Wrinkled skin and bone density

Posted: Fri Jul 08, 2011 2:23 pm
by Horsegirl
I saw those few paragraphs in which you cited a study from Yale University. The research indicates that premature wrinkling of the skin of the face can mean that the bones of the body are thinning. I wonder if this also means that the bones of the face are losing their density too. This would have implications for the teeth. If the jawbone is losing its density the teeth can become loose. This is indeed depressing news for women whose skin is starting to look old because it is a sign of both external and internal decay. I do not like stories like these.

Re: Wrinkled skin and bone density

Posted: Tue Jul 19, 2011 1:17 pm
by Kate
I know that it is true. I am often around older women, some of whom are old before their time. I mean they look old. Their skin has no life to it and it is dried out and yellow looking. These women when they fall down break their wrists and hip bones. Their prematurely old faces are definitely an indication of bone loss. All of this is really sad.

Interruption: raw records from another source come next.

(* ===== verification/Threads.v ===== *)
(** * Threads: the load under concurrent first access

    [World] serves one request at a time; Streamlit runs the script of
    every session in a thread of its own, and the threads share the
    cache of [load_model].  The specification asks that the load
    happens at most once "even under concurrent first access", guarded
    by a mutex; [st.cache_resource] does so: a call looks the entry up,
    and on a miss takes the lock of the entry, looks again, and reads
    the artifact only when the entry is still missing.  This file
    models the calls of [load_model()] of any number of threads, step
    by step, in any interleaving ([advance], [tstep]).

    The invariant [coherent] (the lock is held by the one thread in the
    critical section, a thread reads only while the cache is empty, a
    thread returns what the cache holds) is proved by induction on the
    steps; with it, that the artifact is read once, that every call
    returns (the steps are well founded and some thread can always
    step), that the cache moves as the gateway of [Spec] does, and that
    a thread alone does what [Gateway.load_model] does in a run.
    [Overlap] puts these threads under the runs of the script and shows
    why [World] may take a run as one step.  Without the lock two
    threads read the artifact ([unguarded_reads_twice]). *)

From Stdlib Require Import Wf_nat.
From S2P Require Import Prelude PyFloat Runtime Keeps Fixtures.
From S2P Require Import Gateway Predict Docs App Session Spec.

Local Open Scope nat_scope.

(** ** Definitions *)

(** Where a thread is in its call of [load_model()]: before the lookup,
    after a lookup that found nothing, with the lock, reading the
    artifact with the lock, or back from the call. *)
Inductive pc :=
| Calling
| Missed
| Locked
| Reading
| Returned (v : option pipeline)
| Failed (x : exn).

(** What the threads share: the entry of [load_model] in the cache, the
    holder of the lock of that entry, and the number of reads of the
    artifact. *)
Record shared := Shared {
  sh_entry : option cache_entry;
  sh_lock : option nat;
  sh_loads : nat
}.

Record system := System {
  sy_threads : gmap nat pc;
  sy_shared : shared
}.

(** The process before any call. *)
Definition quiet_system : system := System ∅ (Shared None None 0).

Definition move (k : nat) (p : pc) (sh : shared) (s : system) : system :=
  System (<[k := p]> (sy_threads s)) sh.

(** Where the thread that read the artifact ends. *)
Definition outcome (r : exn + pipeline) : pc :=
  match r with
  | inr m => Returned (Some m)
  | inl x =>
      if only FileNotFoundError (exn_cls x) then Returned None else Failed x
  end.

(** What a lookup of the cache gives. *)
Definition looked_up (c : option cache_entry) (miss : pc) : pc :=
  match c with Some (v, _) => Returned v | None => miss end.

(** One step of the thread [k]: the lookup; taking the lock, if it is
    free; the second lookup, with the lock, which releases the lock on a
    hit; the read of the artifact, which stores what a run stores
    ([load_entry]) and releases the lock. *)
Definition advance (e : env) (k : nat) (s : system) : option system :=
  let sh := sy_shared s in
  p ← sy_threads s !! k;
  match p with
  | Calling => Some (move k (looked_up (sh_entry sh) Missed) sh s)
  | Missed =>
      match sh_lock sh with
      | None =>
          Some (move k Locked (Shared (sh_entry sh) (Some k) (sh_loads sh)) s)
      | Some _ => None
      end
  | Locked =>
      Some (match sh_entry sh with
            | Some (v, _) =>
                move k (Returned v) (Shared (sh_entry sh) None (sh_loads sh)) s
            | None =>
                move k Reading (Shared None (sh_lock sh) (S (sh_loads sh))) s
            end)
  | Reading =>
      let r := joblib_load e artifact_path in
      Some (move k (outcome r)
              (Shared (from_option Some (sh_entry sh) (load_entry r)) None
                 (sh_loads sh)) s)
  | Returned _ | Failed _ => None
  end.
(* ===== verification/Scoring.v ===== *)
(** * Scoring: what the artifact promises

    The script does not know the pipeline it loads: it calls
    [predict_proba] on a table of one row and reads the entry of row 0,
    column 1 (line 177 of [src/app.py]).  The specification states what
    the artifact owes (sections 3, 6 and 8): on the record of an
    applicant, a probability, a number between 0 and 1.  [Calibrated] is
    that promise, an interface between the artifact and the script.

    The theorems of the script are proved against the interface: with a
    calibrated pipeline the handler never takes the path of an error,
    the needle of the gauge is on a band, the metric reads from 0.0% to
    100.0%, a loan that is not approved comes with the recommendations;
    and in the worlds whose artifact is calibrated every click of the
    button is answered with a result, and no page ever holds the
    message of a failed prediction: the pages other than the prediction
    page show no error by the structure of their scripts ([hushed]),
    the prediction page by the promise.  The pipeline of the fixtures
    keeps the promise; the one that raises and the one whose matrix has
    one column do not. *)

From S2P Require Import Prelude PyFloat Rounding Format Runtime Keeps.
From S2P Require Import Fixtures Gateway Predict Docs App Session Spec.
From S2P Require Import Browser World.

(** ** Definitions *)

(** A probability: a float from 0 to 1. *)
Definition probability (p : float) : bool :=
  valid p && float_ge p f_0_0 && float_ge f_1_0 p.

(** The promise of the artifact: the record of an applicant is scored,
    with a probability. *)
Class Calibrated (m : pipeline) : Prop :=
  calibrated : forall i, valid_inputs i ->
    exists p, score m i = inr p /\ probability p = true.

Re: Wrinkled skin and bone density

Posted: Wed Dec 18, 2013 9:31 pm
by Nonie
Well, loss in bone mass density isn't unpreventable. In young people, taking calcium and D3 is a good way to prepare yourself for later years. Post menopause, you can get prescriptions to help out.

http://nof.org/articles/235

Some face exercise trainers believe that face exercises can actually prevent or slow down facial bone mass loss:

http://www.1888pressrelease.com/bone-at ... 28496.html

http://www.carolynsfacialfitness.com/bo ... remodeling

Re: Wrinkled skin and bone density

Posted: Sat Dec 21, 2013 9:09 am
by Tom Hagerty
I read through the Carolyn's Facial Fitness page that Nonie gave a link to. It certainly is possible to "remodel" the skin and muscle of the face, and perhaps to prevent bone loss, or at least slow it down. But it's hard to believe that facial exercise can restore facial bone once it has lost volume and density. Of course bone is alive, always renewing itself, so who knows.

One thing I do know, though, is that a huge contributor to facial bone loss is bad teeth, or no teeth. When teeth are lost the bone in the lower face starts to deteriorate. I've seen this in some of my friends - and pretend not to notice it.

Along with facial exercise I take good care of my teeth. I have them professionally cleaned twice a year by a fantastically great dental hygienist at Ohio State Dental Clinic, and I make sure to use dental floss after I eat. I think the flossing is more important than brushing.